We are still left without a unified measure of progress in mathematics, but our pluralistic exploration has confirmed that math has come far and is growing faster than ever. This is a good thing too because looking into the future, it seems likely that mathematics will retain its position at the foundation of our most important technological advancements. Cryptography, space travel, machine learning, genomics, and quantum computing are fundamentally math problems, and they are all advancing thanks to the application of new models and newfound computing power.
We should not rest on our laurels, however. Stagnation and regress in mathematics has happened before. Math’s importance to future progress, and the variability of its growth over time tells us that it is both possible and desirable to accelerate progress in mathematics.

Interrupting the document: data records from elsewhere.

(** The three ways the creation handler ends: a missing field, the catch
    branch, or one document inserted under a fresh identity with the
    resolved author, answered by the confirmation message. *)
Lemma post_api_posts_cases req env db :
  let r := post_api_posts req env db in
  r = (json_error 400 "Missing required fields.", db)
  \/ r = (server_error, db)
  \/ exists author authorDoc doc,
       body req !! "author" = Some author
       /\ User_findOne User.username author db = Ok authorDoc
       /\ doc !! "author" = Some (authorValue authorDoc author)
       /\ r = (json_message 201 "Post created successfully.",
               mkDB (users db) (<[fresh_post_id db := doc]> (posts db))).
Proof.
  unfold post_api_posts.
  destruct (negb (truthy (body req !! "title")) || negb (truthy (body req !! "content"))
            || negb (truthy (body req !! "author"))
            || negb (truthy (body req !! "category"))); [by left |].
  destruct (body req !! "author") as [author|]; [| by left].
  destruct (User_findOne User.username author db) as [authorDoc|] eqn:Hfind;
    cbn [bind]; [| by right; left].
  unfold Post_save_new.
  match goal with |- context [castPaths postSchema (object_of ?p)] =>
    set (props := p) end.
  destruct (castPaths postSchema (object_of props)) as [doc|] eqn:Hc;
    cbn [bind]; [| by right; left].
  destruct (forallb _ postRequired); cbn [bind]; [| by right; left].
  right; right. exists author, authorDoc, (doc ∪ postDefaults env).
  split; [done |]. split; [done |]. split; [| done].
  apply lookup_union_Some_l.
  pose proof (castPaths_lookup _ _ _ "author" Hc) as Hl.
  rewrite (object_of_lookup props "author" (Some (authorValue authorDoc author)))
    in Hl.
  - cbn in Hl. destruct Hl as (v' & Hv' & ->).
    rewrite castValue_Mixed in Hv'. by injection Hv' as <-.
  - subst props. cbn [fmap list_fmap fst].
    apply (bool_decide_unpack _). vm_compute. reflexivity.
  - subst props. do 2 right. left.
Qed.
(** * Verification of the nitric CLI: code-as-config server, build passes
    and table output.

    Shallow embedding of
    - [pkg/codeconfig] server ([Server.TriggerStream], [Server.Declare],
      [Server.Details]);
    - [pkg/build/build.go] ([Create], [CreateBaseDev]);
    - [pkg/output/format.go] ([printMap]);
    together with the parts of [FunctionDependencies] and of the
    dependency-graph merge that these operations rely on. *)

From stdpp Require Import base list gmap sets strings pretty.
From Stdlib Require Import String Ascii.
From Stdlib Require OrderedTypeEx.
From Stdlib Require Import Sorting.Sorted.

Open Scope string_scope.
Set Warnings "-register-all -abstract-large-number".

(* ===================================================================== *)
(** * Protobuf messages (nitric v1) *)
(* ===================================================================== *)

Module Pb.

Record ApiWorker := { ApiWorker_api : string; ApiWorker_path : string;
                      ApiWorker_methods : list string }.
Record ScheduleWorker := { ScheduleWorker_key : string;
                           ScheduleWorker_rate : string }.
Record SubscriptionWorker := { SubscriptionWorker_topic : string }.

(** The [oneof worker] of an [InitRequest]; [InitRequest_NoWorker] stands
    for a nil worker or any other worker variant. *)
Inductive InitRequest_Worker :=
| InitRequest_Api (w : ApiWorker)
| InitRequest_Schedule (w : ScheduleWorker)
| InitRequest_Subscription (w : SubscriptionWorker)
| InitRequest_NoWorker.

Record InitRequest := { Worker : InitRequest_Worker }.

(** [ClientMessage.content]: an init request or a trigger response. *)
Inductive ClientMessage :=
| ClientMessage_InitRequest (ir : InitRequest)
| ClientMessage_TriggerResponse (id : string).
(** * Diffusion-Planner: the lanelet map-to-tensor pipeline

    A shallow embedding of
    [ros_ws/src/diffusion_planner_ros/diffusion_planner_ros/lanelet2_utils/lanelet_converter.py]
    (map construction, polyline resampling, per-segment processing,
    nearest-N packing) and of the lane loops of
    [diffusion_planner/utils/visualize_input.py].

    Conventions of the embedding.
    - A Python/NumPy float is an exact rational ([Q]).  Rounding is not
      modelled; a division whose divisor is zero (the source of NaN and
      infinities) is modelled as the outcome [Raise NonFinite].
    - The square root ([np.linalg.norm], the planar distance of GEOS) is a
      parameter [sqrtQ : Q -> Q] of the development.
    - Python exceptions are the constructors of [exn]; a function that can
      raise returns a [result].
    - An [(n, c)] ndarray is a list of [n] rows, each a list of [c] numbers;
      an [(n, 3)] array of waypoints is a list of [Point3].
    - The conversion of float64 rows to the float32 tensor and the device
      of a tensor ([.cuda()]) are not modelled. *)

From stdpp Require Import gmap strings list pretty.
From Stdlib Require Import Ascii QArith Qabs Qround Lqa Sorted Permutation.

Local Open Scope Q_scope.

Pursuing understanding of the history of mathematics and the acceleration of its future, in the next posts I will research math’s impacts on the Neolithic, urban, and Industrial revolutions, how math education and research has changed over time, and how it might be better organized in the future. Subscribe to read future posts on Progress Studies in Mathematics.
I am very interested in the following problem.
Suppose I have a practical problem in my business. How do I discover the right mathematical branches/theorems/concepts/models relevant to my practical problem?
There is no natural mapping among the vocabulary of my hypothetical practical problem and the vocabulary used to name mathematical concepts (usually combinations of names of prominent mathematicians).
A lot depends on what you want to measure. If you want to measure the pervasiveness of mathematics in the economy, you'll notice that it has been soaring. Someone has to develop the algorithms that control automobile engines, delivery scheduling, industrial processes, farm machinery and so on.
Something like a thermostat was high tech in its day, but optimally using a thermostat to control a coking oven was high tech in its day. It ended the expensive batch processing of coke and allowed continuous production. Back in the days of the USSR, mathematicians like Kolmogorov did theoretical work, but he also worked on problems in lubrication. It was considered remarkable at the time, but no one remarks nowadays when disposable diaper companies hire mathematicians.
You can try measuring mathematical progress in some abstract sense of advancing, but one problem with mathematics is that one often doesn't know whether one is advancing or not. Mathematicians do all sorts of mathematics for the beauty of it, and only centuries later does their work turn out to be useful in proving some intractable theorem or solving an applied problem.